─── DATA ───
Lemma waiters_deliver s w todo all :
  waiters_ok s -> worker s = WDeliver (w :: todo) all ->
  waiters_ok (set_worker (WDeliver todo all) (deliver w s)).
Proof.
  intros [H1 H2 H3 H4 H5] Hw. unfold to_serve, taken in *. rewrite Hw in *.
  destruct (H1 w) as (x & Hx & Hl); [apply elem_of_app; right; apply H3; by left|].
  unfold deliver. rewrite Hx. destruct (w_freed x) eqn:Hf; [by destruct (H2 w x Hx Hf); congruence|].
  split; cbn; try done.
  - intros w' Hw'. destruct (H1 w' Hw') as (x' & Hx' & Hl').
    destruct (decide (w = w')) as [->|Hne]; [|by exists x'; rewrite lookup_insert_ne].
    exists (set_done x). rewrite lookup_insert_eq. by split; [|].
  - intros w' x'. destruct (decide (w = w')) as [->|Hne]; [|rewrite lookup_insert_ne by done; apply H2].
    rewrite lookup_insert_eq. intros [= <-]. cbn. congruence.
  - intros w' Hw'. apply H3. by right.
Qed.

(** Dropping the references of a list of waiters. *)
Lemma drop_listed_lookup f ws (m : gmap nat waiter) w :
  NoDup ws -> fold_left (fun m w => alter (drop_listed f) w m) ws m !! w =
  (if bool_decide (w ∈ ws) then drop_listed f <$> m !! w else m !! w).
Proof.
  intros Hnd. revert m. induction Hnd as [|w' ws Hw' _ IH]; intros m; [done|]. cbn [fold_left]. rewrite IH.
  destruct (decide (w = w')) as [->|Hne].
  - rewrite (bool_decide_eq_false_2 (w' ∈ ws)), bool_decide_eq_true_2 by (done || by left).
    apply lookup_alter_eq.
  - rewrite lookup_alter_ne by done. destruct (decide (w ∈ ws)).
    + by rewrite !bool_decide_eq_true_2 by (done || by right).
    + rewrite !bool_decide_eq_false_2; [done| |done]. rewrite elem_of_cons. naive_solver.
Qed.

Lemma waiters_drop s all :
  waiters_ok s -> worker s = WDeliver [] all -> t_fault s <> UseAfterFree ->
  waiters_ok (set_worker WIdle (drop_all all s)).
Proof.
  intros [H1 H2 H3 H4 H5] Hw Hf. unfold to_serve, taken in *. rewrite Hw in *.
  apply NoDup_app in H4 as (Hl & Hdisj & Ha).
  split; cbn; try done.
  - intros w Hin. rewrite app_nil_r in Hin. rewrite drop_listed_lookup by done.
    rewrite bool_decide_eq_false_2 by (by apply Hdisj). apply H1, elem_of_app. by left.
  - intros w x. rewrite drop_listed_lookup by done. destruct (decide (w ∈ all)).
    + rewrite bool_decide_eq_true_2 by done. destruct (waiters s !! w) as [y|] eqn:Ey; [|done].
      intros [= <-]. unfold drop_listed, is_fault. cbn. rewrite bool_decide_eq_false_2 by done. cbn.
      intros Hfr. split; [|done]. destruct (w_local y) eqn:El; [|done].
      rewrite orb_false_r in Hfr. destruct (H2 w y Ey Hfr). congruence.
    + rewrite bool_decide_eq_false_2 by done. apply H2.
  - rewrite app_nil_r. done.
Qed.

Lemma waiters_push s h w :
  waiters_ok s -> waiters s !! w = None ->
  waiters_ok (set_handler h (HScanPushed w)
    (set_listeners (listeners s ++ [w]) (set_waiters (<[w := mkWaiter true true false false]> (waiters s)) s))).
Proof.
  intros [H1 H2 H3 H4 H5] Hw.
  assert (w ∉ listeners s ++ taken s) as Hnot by (intros Hin; destruct (H1 w Hin) as (x & Hx & _); congruence).
  unfold taken, to_serve in *. split; cbn; try done.
  - intros w' Hin. destruct (decide (w = w')) as [->|Hne]; [rewrite lookup_insert_eq; eauto|].
    rewrite lookup_insert_ne by done. apply H1. set_solver.
  - intros w' x. destruct (decide (w = w')) as [->|Hne]; [|rewrite lookup_insert_ne by done; apply H2].
    rewrite lookup_insert_eq. by intros [= <-].
  - rewrite <- app_assoc. cbn. apply NoDup_app. apply NoDup_app in H4 as (Ha & Hb & Hc).
    split_and!; [done| |constructor; [set_solver|done]]. set_solver.
Qed.

Lemma waiters_leave s h w x :
  waiters_ok s -> waiters s !! w = Some x -> t_fault s <> UseAfterFree ->
  waiters_ok (set_handler h HDone (set_waiters (<[w := drop_local (t_fault s) x]> (waiters s)) s)).
Proof.
  intros [H1 H2 H3 H4 H5] Hw Hf. unfold taken, to_serve in *. split; cbn; try done.
  - intros w' Hin. destruct (H1 w' Hin) as (y & Hy & Hl). destruct (decide (w = w')) as [->|Hne].
    + rewrite lookup_insert_eq. eexists. split; [done|]. simplify_eq. done.
    + rewrite lookup_insert_ne by done. eauto.
  - intros w' y. destruct (decide (w = w')) as [->|Hne]; [|rewrite lookup_insert_ne by done; apply H2].
    rewrite lookup_insert_eq. intros [= <-]. unfold drop_local, is_fault. cbn.
    rewrite bool_decide_eq_false_2, orb_false_r by done. intros Hfr. split; [done|].
    destruct (w_listed x) eqn:El; [|done]. rewrite orb_false_r in Hfr. destruct (H2 w' x Hw Hfr). congruence.
Qed.

Lemma waiters_step a s s' :
  t_fault s <> UseAfterFree -> waiters_ok s -> step a s = Some s' -> waiters_ok s'.
Proof.
  intros Hf Hok Hst. destruct a as [tick|h b|h r|]; cbn [step] in Hst.
  - destruct (worker s) as [ | | | | | | | |[|w todo] all| | ] eqn:Hw; unfold worker_step in Hst; rewrite Hw in Hst.
    8: { injection Hst as <-. apply waiters_swap; [done|]. unfold taken. by rewrite Hw. }
    8: { injection Hst as <-. by apply waiters_drop. }
    8: { injection Hst as <-. by apply waiters_deliver. }
    all: by_cases_on_step Hst; apply (waiters_same _ _ Hok); unfold to_serve, taken; cbn; by rewrite ?Hw.
  - destruct (handlers s !! h) as [p|] eqn:Hh; unfold handler_step in Hst; rewrite Hh in Hst; [|done].
    destruct p.
    7: { injection Hst as <-. apply waiters_push; [done|]. apply not_elem_of_dom, is_fresh. }
    8: { destruct (waiters s !! w) as [x|] eqn:Hx; [|done]. destruct (w_done x || b); [|done].
         injection Hst as <-. by apply waiters_leave. }
    all: by_cases_on_step Hst; by apply (waiters_same _ _ Hok).
  - by_cases_on_step Hst. by apply (waiters_same _ _ Hok).
  - by_cases_on_step Hst. by apply (waiters_same _ _ Hok).
Qed.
───
→ WHAT YOU HAVE TO DO
Copy range, inclusive: the line holding "waiters_ok s -> worker s = WDeliver (w" to the line holding "apply lookup_alter_eq.". Reproduce exactly those lines of the records above and no others.

→ RESPONSE BELOW
  waiters_ok s -> worker s = WDeliver (w :: todo) all ->
  waiters_ok (set_worker (WDeliver todo all) (deliver w s)).
Proof.
  intros [H1 H2 H3 H4 H5] Hw. unfold to_serve, taken in *. rewrite Hw in *.
  destruct (H1 w) as (x & Hx & Hl); [apply elem_of_app; right; apply H3; by left|].
  unfold deliver. rewrite Hx. destruct (w_freed x) eqn:Hf; [by destruct (H2 w x Hx Hf); congruence|].
  split; cbn; try done.
  - intros w' Hw'. destruct (H1 w' Hw') as (x' & Hx' & Hl').
    destruct (decide (w = w')) as [->|Hne]; [|by exists x'; rewrite lookup_insert_ne].
    exists (set_done x). rewrite lookup_insert_eq. by split; [|].
  - intros w' x'. destruct (decide (w = w')) as [->|Hne]; [|rewrite lookup_insert_ne by done; apply H2].
    rewrite lookup_insert_eq. intros [= <-]. cbn. congruence.
  - intros w' Hw'. apply H3. by right.
Qed.

(** Dropping the references of a list of waiters. *)
Lemma drop_listed_lookup f ws (m : gmap nat waiter) w :
  NoDup ws -> fold_left (fun m w => alter (drop_listed f) w m) ws m !! w =
  (if bool_decide (w ∈ ws) then drop_listed f <$> m !! w else m !! w).
Proof.
  intros Hnd. revert m. induction Hnd as [|w' ws Hw' _ IH]; intros m; [done|]. cbn [fold_left]. rewrite IH.
  destruct (decide (w = w')) as [->|Hne].
  - rewrite (bool_decide_eq_false_2 (w' ∈ ws)), bool_decide_eq_true_2 by (done || by left).
    apply lookup_alter_eq.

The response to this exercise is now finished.